Definition latestStable (osType : string) : option string :=
  let bundle := getOcBundleByOS osType in
  if negb (truthy bundle) then None
  else Some (openshiftV4BaseUrl +:+ "/" +:+ LATEST K
             +:+ "/" +:+ template bundle).

Definition ocBundleURL (version : string) (osType : string) (latest : bool)
    : option string :=
  if is_empty version then None
  else
    let version := strip_v version in
    match exec reMajor version with
    | None => None
    | Some major =>
        let vMajor := to_number major in
        let resolved :=
          if latest then
            match exec reBase version with
            | None => None
            | Some baseVersion =>
                if negb (truthy (ocUtils !! ("oc" +:+ baseVersion))) then None
                else ocUtils !! ("oc" +:+ baseVersion)
            end
          else Some version in
        match resolved with
        | None => None
        | Some version =>
            let base :=
              if (vMajor =? 3)%N
              then Some openshiftV3BaseUrl
              else if (vMajor =? 4)%N
              then Some openshiftV4BaseUrl
              else None in
            match base with
            | None => None
            | Some b =>
                let url := b +:+ "/" +:+ version +:+ "/" in
                let bundle := getOcBundleByOS osType in
                if negb (truthy bundle) then None
                else Some (url +:+ template bundle)
            end
        end
    end.


(** ** Download, extraction and installation *)

Context (L : Libs) (env : gmap string string).

(** The arguments handed to the [curl] runner. *)
Definition curlArgs (proxy archivePath url : string) : list string :=
  ["-s"] ++ (if negb (is_empty proxy) then ["-x"; proxy] else [])
         ++ ["-L"; "-o"; archivePath; url].

(** The archive type [downloadAndExtract] hands to [unzipArchive]. *)
Definition archiveTypeOf (archive : string) : string :=
  let archiveType := path_extname L archive in
  let expandDir := replace_empty archiveType archive in
  if String.eqb (path_extname L expandDir) ".tar" then ".tar.gz"
  else archiveType.

(** The name of the executable inside the archive. *)
Definition ocBinaryName (osType : string) : string :=
  if String.eqb osType "Windows_NT" then "oc.exe" else "oc".

Definition downloadAndExtract (url downloadDir osType proxy : string)
    : prog (option string) :=
  if is_empty url then Ret None
  else
    let downloadDir := path_normalize L downloadDir in
    dirExists ← perform (Exist downloadDir);
    if negb dirExists then Throw (downloadDir +:+ " does not exist.")
    else
      let parts := split "/" url in
      let archive := last_part parts in
      let archivePath := path_join L downloadDir archive in
      cached ← perform (Exist archivePath);
      _ ← (if negb cached
           then perform (ToolExec "curl" (curlArgs proxy archivePath url))
           else Ret tt);
      _ ← perform (UnzipArchive (archiveTypeOf archive) archivePath downloadDir);
      let ocBinary := path_join L downloadDir (ocBinaryName osType) in
      found ← perform (Exist ocBinary);
      if negb found then Ret None
      else
        _ ← perform (ChmodSync ocBinary "0755");
        Ret (Some ocBinary).

Definition getOcVersion (ocPath : string) : prog (option string) :=
  result ← perform (ExecOcSync ocPath "version --short=true --client=true");
  result ← (match result with
            | Some r =>
                if truthy (stderr r) then perform (ExecOcSync ocPath "version")
                else Ret result
            | None => perform (ExecOcSync ocPath "version")
            end);
  match result with
  | None => Ret None
  | Some r =>
      if negb (truthy (stdout r)) then Ret None
      else Ret (exec reVersion (template (stdout r)))
  end.

Definition getLocalOcPath (version : option string) : prog (option string) :=
  ocPath ← Do (Which "oc" true)
              (fun r => match r with
                        | Returned p => Ret (Some p)
                        | Thrown _ => Ret None
                        end);
  if truthy version && truthy ocPath then
    localOcVersion ← getOcVersion (template ocPath);
    if negb (truthy localOcVersion)
       || negb (String.eqb (toLowerCase (template localOcVersion))
                           (toLowerCase (template version)))
    then Ret None
    else Ret ocPath
  else Ret ocPath.

(** The download directory of [installOc]. *)
Definition downloadDirOf : string :=
  template (env !! "SYSTEM_DEFAULTWORKINGDIRECTORY") +:+ "/.download".

(** [installOc] makes sure the download directory is there. *)
Definition createDownloadDir : prog unit :=
  dirExists ← perform (ExistsSync downloadDirOf);
  if negb dirExists then perform (MkdirP downloadDirOf) else Ret tt.

(** [installOc] from the point where the URL is known. *)
Definition installFrom (url : option string) (downloadDir osType proxy : string)
    : prog string :=
  match url with
  | None => Throw "Unable to determine oc download URL."
  | Some url =>
      ocBinary ← downloadAndExtract url downloadDir osType proxy;
      match ocBinary with
      | None => Throw "Unable to download or extract oc binary."
      | Some ocBinary => Ret ocBinary
      end
  end.

(** [installOc] once a local [oc] has been ruled out. *)
Definition installRemote (downloadVersion osType proxy : string) : prog string :=
  match (if is_empty downloadVersion then latestStable osType
         else Some downloadVersion) with
  | None => Throw "Unable to determine latest oc download URL"
  | Some downloadVersion =>
      let downloadDir := downloadDirOf in
      _ ← createDownloadDir;
      url ← (if isWebUri L downloadVersion then Ret (Some downloadVersion)
             else
               let url := ocBundleURL downloadVersion osType false in
               ok ← perform (FetchHead url);
               if negb ok then Ret (ocBundleURL downloadVersion osType true)
               else Ret url);
      installFrom url downloadDir osType proxy
  end.

Definition installOc (downloadVersion osType : string) (useLocalOc : bool)
    (proxy : string) : prog string :=
  if useLocalOc then
    localOcPath ← getLocalOcPath (Some downloadVersion);
    if truthy localOcPath then Ret (template localOcPath)
    else installRemote downloadVersion osType proxy
  else installRemote downloadVersion osType proxy.

(** [addOcToPath]; the path may be [null]. *)
Definition addOcToPath (ocPath : option string) (osType : string) : prog unit :=
  match ocPath with
  | None => Throw "path cannot be null or empty"
  | Some ocPath =>
      if is_empty ocPath then Throw "path cannot be null or empty"
      else if String.eqb osType "Windows_NT" then
        let dir := substr0 (lastIndexOf "\" ocPath) ocPath in
        old ← perform (GetVariable "PATH");
        perform (SetVariable "PATH" (dir +:+ ";" +:+ template old))
      else
        let dir := substr0 (lastIndexOf "/" ocPath) ocPath in
        old ← perform (GetVariable "PATH");
        perform (SetVariable "PATH" (dir +:+ ":" +:+ template old))
  end.

End Resolver.
End InstallHandler.

(** ** Running [oc]: [src/oc-run.ts] *)

Module OcRun.
Section Run.
(** [substituter] and [argv-split], and the process environment. *)
Context (sub : string -> gmap string string -> string)
        (argv_split : string -> list string)
        (env : gmap string string).

Definition prepareOcArguments (argLine : string) : list string :=
  let interpolatedArgs := sub argLine env in
  argv_split interpolatedArgs.

Definition execOc (ocPath argLine : string) : prog unit :=
  _ ← perform (ToolExec ocPath (prepareOcArguments argLine));
  Ret tt.

End Run.
End OcRun.

(** ** The [ConfigMap] patch builder *)

Module ConfigMap.
Import JS.

Definition dquote : ascii := ascii_of_nat 34.
Definition quoted (s : string) : string :=
  String dquote s +:+ String dquote EmptyString.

WHAT TO DO
The output is every entry, printed exactly as it reads.

PROBLEM SOLUTION
Definition latestStable (osType : string) : option string :=
  let bundle := getOcBundleByOS osType in
  if negb (truthy bundle) then None
  else Some (openshiftV4BaseUrl +:+ "/" +:+ LATEST K
             +:+ "/" +:+ template bundle).

Definition ocBundleURL (version : string) (osType : string) (latest : bool)
    : option string :=
  if is_empty version then None
  else
    let version := strip_v version in
    match exec reMajor version with
    | None => None
    | Some major =>
        let vMajor := to_number major in
        let resolved :=
          if latest then
            match exec reBase version with
            | None => None
            | Some baseVersion =>
                if negb (truthy (ocUtils !! ("oc" +:+ baseVersion))) then None
                else ocUtils !! ("oc" +:+ baseVersion)
            end
          else Some version in
        match resolved with
        | None => None
        | Some version =>
            let base :=
              if (vMajor =? 3)%N
              then Some openshiftV3BaseUrl
              else if (vMajor =? 4)%N
              then Some openshiftV4BaseUrl
              else None in
            match base with
            | None => None
            | Some b =>
                let url := b +:+ "/" +:+ version +:+ "/" in
                let bundle := getOcBundleByOS osType in
                if negb (truthy bundle) then None
                else Some (url +:+ template bundle)
            end
        end
    end.


(** ** Download, extraction and installation *)

Context (L : Libs) (env : gmap string string).

(** The arguments handed to the [curl] runner. *)
Definition curlArgs (proxy archivePath url : string) : list string :=
  ["-s"] ++ (if negb (is_empty proxy) then ["-x"; proxy] else [])
         ++ ["-L"; "-o"; archivePath; url].

(** The archive type [downloadAndExtract] hands to [unzipArchive]. *)
Definition archiveTypeOf (archive : string) : string :=
  let archiveType := path_extname L archive in
  let expandDir := replace_empty archiveType archive in
  if String.eqb (path_extname L expandDir) ".tar" then ".tar.gz"
  else archiveType.

(** The name of the executable inside the archive. *)
Definition ocBinaryName (osType : string) : string :=
  if String.eqb osType "Windows_NT" then "oc.exe" else "oc".

Definition downloadAndExtract (url downloadDir osType proxy : string)
    : prog (option string) :=
  if is_empty url then Ret None
  else
    let downloadDir := path_normalize L downloadDir in
    dirExists ← perform (Exist downloadDir);
    if negb dirExists then Throw (downloadDir +:+ " does not exist.")
    else
      let parts := split "/" url in
      let archive := last_part parts in
      let archivePath := path_join L downloadDir archive in
      cached ← perform (Exist archivePath);
      _ ← (if negb cached
           then perform (ToolExec "curl" (curlArgs proxy archivePath url))
           else Ret tt);
      _ ← perform (UnzipArchive (archiveTypeOf archive) archivePath downloadDir);
      let ocBinary := path_join L downloadDir (ocBinaryName osType) in
      found ← perform (Exist ocBinary);
      if negb found then Ret None
      else
        _ ← perform (ChmodSync ocBinary "0755");
        Ret (Some ocBinary).

Definition getOcVersion (ocPath : string) : prog (option string) :=
  result ← perform (ExecOcSync ocPath "version --short=true --client=true");
  result ← (match result with
            | Some r =>
                if truthy (stderr r) then perform (ExecOcSync ocPath "version")
                else Ret result
            | None => perform (ExecOcSync ocPath "version")
            end);
  match result with
  | None => Ret None
  | Some r =>
      if negb (truthy (stdout r)) then Ret None
      else Ret (exec reVersion (template (stdout r)))
  end.

Definition getLocalOcPath (version : option string) : prog (option string) :=
  ocPath ← Do (Which "oc" true)
              (fun r => match r with
                        | Returned p => Ret (Some p)
                        | Thrown _ => Ret None
                        end);
  if truthy version && truthy ocPath then
    localOcVersion ← getOcVersion (template ocPath);
    if negb (truthy localOcVersion)
       || negb (String.eqb (toLowerCase (template localOcVersion))
                           (toLowerCase (template version)))
    then Ret None
    else Ret ocPath
  else Ret ocPath.

(** The download directory of [installOc]. *)
Definition downloadDirOf : string :=
  template (env !! "SYSTEM_DEFAULTWORKINGDIRECTORY") +:+ "/.download".

(** [installOc] makes sure the download directory is there. *)
Definition createDownloadDir : prog unit :=
  dirExists ← perform (ExistsSync downloadDirOf);
  if negb dirExists then perform (MkdirP downloadDirOf) else Ret tt.

(** [installOc] from the point where the URL is known. *)
Definition installFrom (url : option string) (downloadDir osType proxy : string)
    : prog string :=
  match url with
  | None => Throw "Unable to determine oc download URL."
  | Some url =>
      ocBinary ← downloadAndExtract url downloadDir osType proxy;
      match ocBinary with
      | None => Throw "Unable to download or extract oc binary."
      | Some ocBinary => Ret ocBinary
      end
  end.

(** [installOc] once a local [oc] has been ruled out. *)
Definition installRemote (downloadVersion osType proxy : string) : prog string :=
  match (if is_empty downloadVersion then latestStable osType
         else Some downloadVersion) with
  | None => Throw "Unable to determine latest oc download URL"
  | Some downloadVersion =>
      let downloadDir := downloadDirOf in
      _ ← createDownloadDir;
      url ← (if isWebUri L downloadVersion then Ret (Some downloadVersion)
             else
               let url := ocBundleURL downloadVersion osType false in
               ok ← perform (FetchHead url);
               if negb ok then Ret (ocBundleURL downloadVersion osType true)
               else Ret url);
      installFrom url downloadDir osType proxy
  end.

Definition installOc (downloadVersion osType : string) (useLocalOc : bool)
    (proxy : string) : prog string :=
  if useLocalOc then
    localOcPath ← getLocalOcPath (Some downloadVersion);
    if truthy localOcPath then Ret (template localOcPath)
    else installRemote downloadVersion osType proxy
  else installRemote downloadVersion osType proxy.

(** [addOcToPath]; the path may be [null]. *)
Definition addOcToPath (ocPath : option string) (osType : string) : prog unit :=
  match ocPath with
  | None => Throw "path cannot be null or empty"
  | Some ocPath =>
      if is_empty ocPath then Throw "path cannot be null or empty"
      else if String.eqb osType "Windows_NT" then
        let dir := substr0 (lastIndexOf "\" ocPath) ocPath in
        old ← perform (GetVariable "PATH");
        perform (SetVariable "PATH" (dir +:+ ";" +:+ template old))
      else
        let dir := substr0 (lastIndexOf "/" ocPath) ocPath in
        old ← perform (GetVariable "PATH");
        perform (SetVariable "PATH" (dir +:+ ":" +:+ template old))
  end.

End Resolver.
End InstallHandler.

(** ** Running [oc]: [src/oc-run.ts] *)

Module OcRun.
Section Run.
(** [substituter] and [argv-split], and the process environment. *)
Context (sub : string -> gmap string string -> string)
        (argv_split : string -> list string)
        (env : gmap string string).

Definition prepareOcArguments (argLine : string) : list string :=
  let interpolatedArgs := sub argLine env in
  argv_split interpolatedArgs.

Definition execOc (ocPath argLine : string) : prog unit :=
  _ ← perform (ToolExec ocPath (prepareOcArguments argLine));
  Ret tt.

End Run.
End OcRun.

(** ** The [ConfigMap] patch builder *)

Module ConfigMap.
Import JS.

Definition dquote : ascii := ascii_of_nat 34.
Definition quoted (s : string) : string :=
  String dquote s +:+ String dquote EmptyString.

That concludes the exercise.